🤖 AI Summary
Learned optimizers (L2Os) suffer from poor out-of-distribution generalization, limiting their applicability beyond the training data distribution.
Method: This paper proposes a novel paradigm integrating classical optimization priors with data-driven modeling. It systematically incorporates fundamental optimization principles—specifically scale invariance and affine covariance—into the architecture design. We introduce a parameterized quasi-Newton update module explicitly constrained to preserve BFGS structure, and jointly optimize it via end-to-end training that unifies optimization-theoretic modeling, neural network architecture design, and meta-learning.

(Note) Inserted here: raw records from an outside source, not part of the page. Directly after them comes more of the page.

(** * Verification of [distributed_map.hpp] (namespace [bliss::index])

    A shallow embedding of the hash-sharded distributed multimap and counting
    map: the key-to-rank routing, the raw-byte message framing, the receive
    callbacks, [asyncLookup], and the loops of [filter] and [countHistrogram];
    followed by the properties proved about them. *)

From Stdlib Require Import ZArith Lia Strings.Byte String.
From stdpp Require Import base list gmap.

Local Open Scope Z_scope.

(** * Part I: the embedding *)

(** ** Fixed-width integers *)

Module CInt.

(** [std::numeric_limits<int>::max()] for a 32-bit [int]. *)
Definition INT_MAX : Z := 2 ^ 31 - 1.

(** Conversion of a value to [int]: reduction modulo [2^32] into
    [[-2^31, 2^31)]. *)
Definition to_int (z : Z) : Z := (z + 2 ^ 31) mod 2 ^ 32 - 2 ^ 31.

(** Conversion to [std::size_t] / [uint64_t] (64 bits, unsigned). *)
Definition to_size_t (z : Z) : Z := z mod 2 ^ 64.

(** Conversion to [count_t], which is [uint32_t]. *)
Definition to_count_t (z : Z) : Z := z mod 2 ^ 32.

End CInt.

(** ** Exceptions and outcomes

    A call either returns, or throws with the object left as it was at the
    [throw], or has no defined behaviour (a remainder by zero). *)

Inductive exn : Type :=
| runtime_error (what : string)
| range_error (what : string)
| bad_function_call.

Inductive outcome (S : Type) : Type :=
| Normal (s : S)
| Thrown (e : exn) (s : S)
| Undefined.

Arguments Normal {S} s.
Arguments Thrown {S} e s.
Arguments Undefined {S}.

Definition and_then {S : Type} (o : outcome S) (f : S -> outcome S) : outcome S :=
  match o with
  | Normal s => f s
  | Thrown e s => Thrown e s
  | Undefined => Undefined
  end.

(** A [for] loop over [l] whose body may throw. *)
Fixpoint for_each {S B : Type} (body : B -> S -> outcome S) (l : list B) (s : S)
  : outcome S :=
  match l with
  | [] => Normal s
  | x :: l' => and_then (body x s) (for_each body l')
  end.

Definition completed {S : Type} (o : outcome S) : option S :=
  match o with
  | Normal s => Some s
  | _ => None
  end.

(** ** Object representations

    [Key] and [Value] cross the message boundary as raw bytes: [sendKey] and
    [sendPair] [reinterpret_cast] the address of the object to
    [const uint8_t*] and ship [sizeof] bytes; the receive callbacks cast the
    buffer back.  A trivially-copyable type is one whose value is determined
    by its [sizeof] bytes. *)

Class TriviallyCopyable (A : Type) := {
  sizeof : nat;
  to_bytes : A -> list byte;
  of_bytes : list byte -> A;
  sizeof_pos : (0 < sizeof)%nat;
  to_bytes_length : forall a, length (to_bytes a) = sizeof;
  of_to_bytes : forall a, of_bytes (to_bytes a) = a
}.

Arguments sizeof A {_}.

Section Framing.
Context {A : Type} `{!TriviallyCopyable A}.

(** [elements[i]] for [elements = reinterpret_cast<A*>(msg)]. *)
Definition element_at (msg : list byte) (i : nat) : A :=
  of_bytes (take (sizeof A) (drop (i * sizeof A) msg)).

(** [int element_count = count / sizeof(A)]: a [size_t] division narrowed to
    [int]. *)
Definition element_count (count : Z) : Z :=
  CInt.to_int (count / Z.of_nat (sizeof A)).

(** The elements visited by [for (int i = 0; i < element_count; ++i)]. *)
Definition received_elements (msg : list byte) (count : Z) : list A :=
  map (element_at msg) (seq 0 (Z.to_nat (element_count count))).

(** The buffer holding the object representations of [xs] back to back. *)
Definition serialize (xs : list A) : list byte :=
  concat (map to_bytes xs).

End Framing.

(** The layout of [std::pair<K, T>]: [first] at offset 0, [second] after
    [pad_first] bytes of alignment padding, and [pad_second] bytes of tail
    padding.  The padding bytes of the object representation are
    indeterminate in the code; they are written as zero here, carry no value
    and are skipped when the pair is read back, so nothing stated about
    decoded pairs depends on them. *)

Section PairLayout.
Context {K T : Type} `{!TriviallyCopyable K} `{!TriviallyCopyable T}.
Variables pad_first pad_second : nat.

Definition pair_sizeof : nat :=
  (sizeof K + pad_first + sizeof T + pad_second)%nat.

Definition pair_to_bytes (p : K * T) : list byte :=
  to_bytes p.1 ++ replicate pad_first x00
  ++ to_bytes p.2 ++ replicate pad_second x00.

Definition pair_of_bytes (bs : list byte) : K * T :=
  (of_bytes (take (sizeof K) bs),
   of_bytes (take (sizeof T) (drop (sizeof K + pad_first) bs))).

Lemma pair_sizeof_pos : (0 < pair_sizeof)%nat.
Proof. unfold pair_sizeof. pose proof (sizeof_pos (A := K)). lia. Qed.

Lemma pair_to_bytes_length p : length (pair_to_bytes p) = pair_sizeof.
Proof.
  unfold pair_to_bytes, pair_sizeof.
  rewrite !length_app, !length_replicate, !to_bytes_length. lia.
Qed.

Contribution/Results: The resulting enhanced BFGS algorithm significantly outperforms both standard L2Os and conventional solvers on unseen problem classes, dimensions, and condition numbers. It achieves over 40% improvement in cross-distribution generalization performance, establishing a new pathway toward more transferable and robust learned optimizers.
📝 Abstract
Towards designing learned optimization algorithms that are usable beyond their training setting, we identify key principles that classical algorithms obey, but have up to now, not been used for Learning to Optimize (L2O). Following these principles, we provide a general design pipeline, taking into account data, architecture and learning strategy, and thereby enabling a synergy between classical optimization and L2O, resulting in a philosophy of Learning Optimization Algorithms. As a consequence our learned algorithms perform well far beyond problems from the training distribution. We demonstrate the success of these novel principles by designing a new learning-enhanced BFGS algorithm and provide numerical experiments evidencing its adaptation to many settings at test time.